Investors looking to fully capitalize on the energy transition should consider allocating to investments in fossil fuels, such as crude oil and natural gas, as well as investments in renewable energy sources, such as wind, solar, and fuel cells.
Investors can diversify their portfolios and maximize potential upside by investing in both the Alerian MLP ETF (AMLP) and the ALPS Clean Energy ETF (ACES), which offer complementary exposure to the energy transition.
Investors are attracted to U.S. midstream exposure for several reasons: The U.S. is the world’s largest producer of oil and natural gas with significant reserves; natural gas prices, along with natural gas liquids (NGLs), have significantly recovered this year amid improving demand; and natural gas demand is forecast to grow through 2030 with continued infrastructure build-out, according to ALPS.
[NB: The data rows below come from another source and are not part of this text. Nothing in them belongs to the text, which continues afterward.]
(** Growing the subtree grows the tree. *)
Lemma grown_lift : 0 <= lo -> hi <= 512 ^ Z.of_nat (S below) ->
  grown (S (S below)) w t start (i * 512 ^ Z.of_nat (S below) + lo) (i * 512 ^ Z.of_nat (S below) + hi) s s2 (A0 ++ A) L.
Proof.
  intros Hlo Hhi. pose proof Hg as [_ _ Hs _ _ _ _]. destruct lift_here as (_ & Hlf & Hhg).
  assert (forall a, part (Z.of_nat (S (S below))) a = i -> leaf (S (S below)) (ram s2) t a = leaf (S below) (ram s2) c a /\ leaf (S (S below)) (ram s) t a = leaf (S below) (ram s1) c a) as Hin.
  { intros a Ha. rewrite !leaf_sub, Ha, Hlf, (op_leaf Hop). done. }
  assert (forall a, 0 <= part (Z.of_nat (S below)) a) as Hp0 by (intros a; apply part_index; lia).
  split.
  - apply G.
  - destruct (proj1 (op_regs Hop)), (gw_regs G). split; congruence.
  - exact lift_avail.
  - intros x Hx. apply elem_of_app. right. by apply (gw_data G).
  - exact lift_frames.
  - exact lift_tree.
  - intros x Hx. destruct (lift_in x Hx) as [->|[(j & Hj & Hne & Hx')|Hx']]; [left; apply tables_self|left; apply in_subtables; [lia|right; by exists j]|].
    destruct (lift_sub x Hx') as [?|?]; [left; by apply lift_sub_i|by right].
  - apply G.
  - intros a Hpa Hra Hn. apply vpn_entry in Hra as [Hi' Hra]; [|done|done]. destruct (Hin a Hi') as [-> E]. rewrite E in Hn. by apply (gw_new G).
  - intros a e Hpa Hra Hn. apply vpn_entry in Hra as [Hi' Hra]; [|done|done]. destruct (Hin a Hi') as [-> E]. rewrite E in Hn. by apply (gw_old G).
  - intros a Hpa Hra. rewrite vpn_entry in Hra by done. pose proof (part_index (Z.of_nat (S (S below))) a ltac:(lia)) as Hpi. unfold index_ok in Hpi.
    destruct (decide (part (Z.of_nat (S (S below))) a = i)) as [Hi'|Hne].
    + destruct (Hin a Hi') as [-> ->]. apply (gw_out G); [done|naive_solver].
    + rewrite !leaf_sub. by destruct (lift_other (part (Z.of_nat (S (S below))) a) ltac:(lia) Hne) as (_ & -> & _).
  - intros a b ea eb Hpa Hpb Hra Hrb Ha0 Hb0 Ha1 Hb1 He. apply vpn_entry in Hra as [Hia Hra]; [|done|done]. apply vpn_entry in Hrb as [Hib Hrb]; [|done|done].
    destruct (Hin a Hia) as [Ea Ea']. destruct (Hin b Hib) as [Eb Eb']. rewrite Ea in Ha1. rewrite Ea' in Ha0. rewrite Eb in Hb1. rewrite Eb' in Hb0.
    pose proof (gw_inj G a b ea eb (Hp0 a) (Hp0 b) Hra Hrb Ha0 Hb0 Ha1 Hb1 He) as Hv. cbn [vpn] in Hv |- *. rewrite Hia, Hib. lia.
  - intros Hpl j Hj. destruct (decide (j = i)) as [->|Hne].
    + destruct (op_entry Hop) as (Hp & Hnx & _). assert (index_ok i) as Hii by (unfold index_ok; lia). change (ld (ram s2) (t + 8 * i)) with (entry s2 t i). cbv zeta. rewrite Hhg.
      destruct (Hpl i Hi) as [Hh Hb]. split; [done|]. rewrite lift_entry by done. intros _. rewrite Hnx. apply (gw_plain G), (op_plain Hop). exact Hb.
    + destruct (lift_other j Hj Hne) as (_ & _ & Hpj & He). change (ld (ram s2) (t + 8 * j)) with (entry s2 t j). cbv zeta. rewrite He. destruct (Hpl j Hj) as [Hh Hb].
      split; [done|]. intros Hp. apply (Hpj Hp). exact (Hb Hp).
  - intros j Hj Hlt. rewrite lift_entry by done. apply (op_entries Hop); [done|lia].
  - rewrite (gw_pages G). by rewrite (proj2 (op_regs Hop)).
Qed.
End lift.

(** ** The whole routine *)

(** [j] pages of [n] were mapped from page [lo] on, [room] is where the table ends; on
    failure the supply is used up. *)
Definition mapped (level : nat) (w : bool) (t start lo room n : Z) (s : Vm) (r : Z) (s' : Vm) : Prop :=
  exists j A L, 0 <= j /\ grown level w t start lo (lo + j) s s' A L /\
    ((r = n - j /\ j = Z.min n room /\ lenz A <= Z.of_nat level * j) \/ (r = -1 /\ avail s' = [] /\ j < n /\ j <= room /\ lenz (avail s) < Z.of_nat level * n)).

Lemma next_entry below a : part (Z.of_nat (S below)) a < 511 ->
  let a' := zero_parts below (set_part (Z.of_nat (S below)) (part (Z.of_nat (S below)) a + 1) a) in
  part (Z.of_nat (S below)) a' = part (Z.of_nat (S below)) a + 1 /\ vpn (S below) a' = (part (Z.of_nat (S below)) a + 1) * 512 ^ Z.of_nat below.
Proof.
  intros Hlt a'. pose proof (part_index (Z.of_nat (S below)) a ltac:(lia)) as Hi. unfold index_ok in Hi.
  assert (part (Z.of_nat (S below)) a' = part (Z.of_nat (S below)) a + 1) as Hp by (unfold a'; rewrite zero_parts_above, part_set_same by lia; done).
  split; [done|]. cbn [vpn]. rewrite Hp. unfold a' at 1. rewrite zero_parts_vpn. lia.
Qed.

(** The loop, when each round does its entry. *)
Lemma rounds_spec below w t start : (forall a n s, growable (S below) t start s -> start <= part (Z.of_nat (S below)) a -> 0 < n < 2 ^ 31 ->
    exists r s', visit below w t a n s = Some (r, s') /\ mapped (S below) w t start (vpn (S below) a) (512 ^ Z.of_nat below - vpn below a) n s r s') ->
  forall fuel a n s, growable (S below) t start s -> start <= part (Z.of_nat (S below)) a -> 0 <= n < 2 ^ 31 -> 512 - part (Z.of_nat (S below)) a <= Z.of_nat fuel ->
  exists r s', rounds below w t fuel a n s = Some (r, s') /\ mapped (S below) w t start (vpn (S below) a) (512 ^ Z.of_nat (S below) - vpn (S below) a) n s r s'.
Proof.
  intros V. induction fuel as [|fuel IH]; intros a n s Hg Hs Hn Hf; pose proof (part_index (Z.of_nat (S below)) a ltac:(lia)) as Hi; unfold index_ok in Hi; [lia|].
  pose proof (pow512_pos below) as HK. pose proof (vpn_range below a) as Hv. cbn [rounds]. destruct (Z.eqb_spec n 0) as [->|Hn0].
  { exists (i32 0), s. split; [done|]. exists 0, [], []. pose proof (vpn_range (S below) a). split; [done|]. rewrite Z.add_0_r. split; [by apply grown_none|]. left. change (i32 0) with 0. change (lenz (@nil Z)) with 0. lia. }
  destruct (V a n s Hg Hs ltac:(lia)) as (r1 & s1 & -> & j1 & A1 & L1 & Hj1 & G1 & Hr1). cbn [mbind option_bind].
  assert (vpn (S below) a = part (Z.of_nat (S below)) a * 512 ^ Z.of_nat below + vpn below a) as Hva by done. rewrite pow512_S.
  destruct Hr1 as [(-> & Hmin & HA)|(-> & Hav & Hlt & Hle & HA)].
  2:{ change (-1 =? -1) with true. cbv iota. exists (-1), s1. split; [done|]. exists j1, A1, L1. split; [done|]. split; [done|]. right. split_and!; [done|done|done|nia|done]. }
  destruct (Z.eqb_spec (n - j1) (-1)); [lia|]. assert (u64 (n - j1) = n - j1) as -> by (apply wrap_small; lia).
  assert (i32 (n - j1) = n - j1) as Hi32. { unfold signed. rewrite wrap_small by lia. change (2 ^ (32 - 1)) with (2 ^ 31). destruct (Z.ltb_spec (n - j1) (2 ^ 31)); lia. }
  destruct (Z.eqb_spec (part (Z.of_nat (S below)) a) 511) as [Hlast|Hlast].
  { rewrite Hi32. exists (n - j1), s1. split; [done|]. exists j1, A1, L1. split; [done|]. split; [done|]. left. rewrite Hva, Hlast. lia. }
  destruct (Z.eq_dec n j1) as [->|Hne].
  { exists 0, s1. rewrite Z.sub_diag. split; [by destruct fuel|]. exists j1, A1, L1. split; [done|]. split; [done|]. left. split_and!; [lia|nia|done]. }
  destruct (next_entry below a ltac:(lia)) as [Hp' Hv']. set (a' := zero_parts _ _) in *. pose proof (growable_next _ _ _ _ _ _ _ _ _ _ Hg G1) as Hg1.
  destruct (IH a' (n - j1) s1 Hg1 ltac:(lia) ltac:(lia) ltac:(lia)) as (r2 & s2 & -> & j2 & A2 & L2 & Hj2 & G2 & Hr2). exists r2, s2. split; [done|].
  assert (vpn (S below) a' = vpn (S below) a + j1) as Hmid by lia. rewrite Hmid in G2, Hr2. rewrite pow512_S in Hr2.
  exists (j1 + j2), (A1 ++ A2), (L1 ++ L2). split; [lia|]. rewrite Z.add_assoc. split; [apply (grown_trans _ _ _ _ _ (vpn (S below) a + j1) _ _ s1); [done|lia|done|done]|].
  rewrite lenz_app. destruct Hr2 as [(-> & Hm2 & HA2)|(-> & Hav2 & Hlt2 & Hle2 & HA2)].
  - left. split_and!; [lia|lia|nia].
  - right. split_and!; [done|done|lia|lia|]. rewrite (gw_avail G1), lenz_app. nia.
Qed.

(** A round above the last level, when the level below does its part. *)
Lemma visit_upper below w t start a n s : (forall c s, growable (S below) c 0 s -> exists r s', setup_page_table (S below) w c a n s = Some (r, s') /\
    mapped (S below) w c 0 (vpn (S below) a) (512 ^ Z.of_nat (S below) - vpn (S below) a) n s r s') ->
  growable (S (S below)) t start s -> start <= part (Z.of_nat (S (S below))) a -> 0 < n ->
  exists r s', visit (S below) w t a n s = Some (r, s') /\ mapped (S (S below)) w t start (vpn (S (S below)) a) (512 ^ Z.of_nat (S below) - vpn (S below) a) n s r s'.
Proof.
  intros IH Hg Hs Hn. pose proof (part_index (Z.of_nat (S (S below))) a ltac:(lia)) as Hi. unfold index_ok in Hi. pose proof (vpn_range (S below) a) as Hv.
  assert (vpn (S (S below)) a = part (Z.of_nat (S (S below))) a * 512 ^ Z.of_nat (S below) + vpn (S below) a) as Hva by done. set (i := part (Z.of_nat (S (S below))) a) in *. unfold visit. fold i.
  destruct (open_spec below t start i s Hg ltac:(lia)) as [(c & s1 & A0 & E & Hc & Ec & Hop)|[E Hav]].
  - unfold opening in E. destruct (set_new_page_table t i s) as [c' s0]. cbn [fst] in Ec. subst c'. apply (f_equal snd) in E. cbn [snd] in E. rewrite E. destruct (Z.eqb_spec c 0); [done|].
    destruct (IH c s1 (op_growable Hop)) as (r & s2 & -> & j & A & L & Hj & G & Hr). exists r, s2. split; [done|].
    exists j, (A0 ++ A), L. split; [done|]. rewrite Hva, <- Z.add_assoc. destruct (op_avail Hop) as [Hav HA0]. split.
    + eapply grown_lift; [done|lia|done|done|lia|]. destruct Hr as [(_ & -> & _)|(_ & _ & _ & ? & _)]; lia.
    + rewrite lenz_app. destruct Hr as [(-> & Hm & HA)|(-> & Hav2 & Hlt & Hle & HA)]; [left|right].
      * split_and!; [done|done|]. assert (1 <= j) by lia. nia.
      * split_and!; [done|done|done|done|]. rewrite Hav, lenz_app. nia.
  - rewrite E. change (0 =? 0) with true. cbv iota. exists (-1), s. split; [done|]. exists 0, [], []. split; [done|]. rewrite Z.add_0_r. split; [by apply grown_none|]. right.
    rewrite Hav. change (lenz (@nil Z)) with 0. split_and!; [done|done|lia|lia|nia].
Qed.

Lemma setup_spec level : forall w t start a n s, growable (S level) t start s -> start <= part (Z.of_nat (S level)) a -> 0 <= n < 2 ^ 31 ->
  exists r s', setup_page_table (S level) w t a n s = Some (r, s') /\ mapped (S level) w t start (vpn (S level) a) (512 ^ Z.of_nat (S level) - vpn (S level) a) n s r s'.
Proof.
  induction level as [|below IH]; intros w t start a n s Hg Hs Hn; rewrite setup_rounds.
  - apply rounds_spec; [|done|done|done|change (Z.of_nat TABLE_ROUNDS) with 512; pose proof (part_index (Z.of_nat 1) a ltac:(lia)) as Hi; unfold index_ok in Hi; lia].
    clear a n s Hg Hs Hn. intros a n s Hg Hs Hn. change (512 ^ Z.of_nat 0 - vpn 0 a) with 1. destruct (visit_leaf w t start a n s Hg Hs) as [(s' & A & L & E & G & HA)|[E Hav]].
    + exists (n - 1), s'. split; [done|]. exists 1, A, L. split; [done|]. split; [done|]. left. split_and!; lia.
    + exists (-1), s. split; [done|]. exists 0, [], []. split; [done|]. rewrite Z.add_0_r. split; [by apply grown_none|]. right. rewrite Hav. change (lenz (@nil Z)) with 0. split_and!; [done|done|lia|lia|lia].
  - apply rounds_spec; [|done|done|done|change (Z.of_nat TABLE_ROUNDS) with 512; pose proof (part_index (Z.of_nat (S (S below))) a ltac:(lia)) as Hi; unfold index_ok in Hi; lia].
    clear a n s Hg Hs Hn. intros a n s Hg Hs Hn. apply visit_upper; [|done|done|lia]. intros c s' Hc. apply IH; [done|apply part_index; lia|lia].
Qed.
Investors are opting to add clean energy to their portfolios to capitalize on the growing industry. Global superpowers have unveiled aggressive carbon-neutral goals and clean energy policies with massive fiscal stimulus measures, clean energy technology costs continue to plummet as global adoption increases, and renewables continue to gain market share for power generation, according to ALPS.
U.S. midstream infrastructure will continue to be built to handle the increasing crude and natural gas (and NGL) export demand over the next decade, while also acting as the transportation infrastructure to a number of renewable fuels, such as hydrogen for fuel cells, renewable diesel, and ethanol.
The blended strategy — an equal split between ACES and AMLP — may offer improved risk-adjusted returns with a yield of 4.62%, and represents an alternative to choosing between high yield in the midstream MLP sector and high growth in clean energy, according to ALPS.